La Métaphore : Imaginez une personne essayant de corriger sa posture. Elle réalise que son dos est courbé, alors elle le redresse. Mais pour garder ses mains au bon endroit pour effectuer le travail, elle finit par projeter son cou vers l'avant. L'étude suggère que les résidents sont prêts à sacrifier le confort de leur cou et de leur dos pour maintenir leurs coudes dans la position « parfaite ».
Le « Qui » et le « Pourquoi »
Les chercheurs se sont demandé si les résidents plus âgés et plus expérimentés (résidents seniors) auraient une meilleure posture que les nouveaux. Ils se sont aussi demandé si les personnes très grandes ou très petites éprouvaient plus de difficultés.
- La Surprise : Cela n'avait aucune importance. Un résident de première année était tout aussi susceptible d'avoir une mauvaise posture qu'un résident de quatrième année. La taille ne faisait aucune différence non plus.
- La Leçon : La bonne posture n'est pas une question d'années d'études ou de taille. C'est une question de conscience.
La Conclusion
L'étude a révélé que lorsque les résidents se regardaient simplement et réalisaient : « Oh, je suis en train de me voûter », ils commençaient immédiatement à corriger le tir.
- 95 % d'entre eux ont admis ressentir une tension physique pendant le travail.

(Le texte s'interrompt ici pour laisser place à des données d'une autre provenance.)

(** *** The rating distribution *)

Lemma ratingStep_lookup (rc : gmap Z nat) (entry : string * Problem) (r : Z) :
  default 0%nat (Part000.ratingStep rc entry !! r)
  = (default 0 (rc !! r)
     + if decide (rating entry.2 = Some r ∧ r ≠ 0%Z) then 1 else 0)%nat.
Proof.
  unfold Part000.ratingStep, truthy.
  destruct (rating entry.2) as [r'|]; [|rewrite decide_False by naive_solver; lia].
  destruct (Z.eqb_spec r' 0) as [->|Hr']; simpl.
  - rewrite decide_False by naive_solver. lia.
  - rewrite lookup_insert. destruct (decide (r' = r)) as [->|Hne].
    + rewrite decide_True by done. simpl. lia.
    + rewrite decide_False by naive_solver. lia.
Qed.

Lemma ratingAnalysis_from m (rc : gmap Z nat) (r : Z) :
  default 0%nat (forEach Part000.ratingStep m rc !! r)
  = (default 0 (rc !! r)
     + length (filter (λ entry : string * Problem,
                         rating entry.2 = Some r ∧ r ≠ 0%Z) m))%nat.
Proof.
  revert rc. induction m as [|entry m IH]; intros rc; simpl; [lia|].
  rewrite IH, ratingStep_lookup, filter_cons.
  destruct (decide (rating entry.2 = Some r ∧ r ≠ 0%Z)); simpl; lia.
Qed.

- 100 % ont déclaré que le visionnage de la vidéo les avait rendus plus conscients de leur posture.
L'Essentiel
Cette étude est comme un « bilan de posture » pour les stagiaires en chirurgie. Elle prouve que vous n'avez pas besoin d'une refonte massive et coûteuse pour enseigner de meilleures habitudes. Vous avez juste besoin de donner un miroir au stagiaire, de lui montrer où il se courbe mal, et de le laisser essayer à nouveau. C'est un moyen simple et peu coûteux d'aider les chirurgiens à rester en bonne santé et sans douleur pour le long marathon de leur carrière.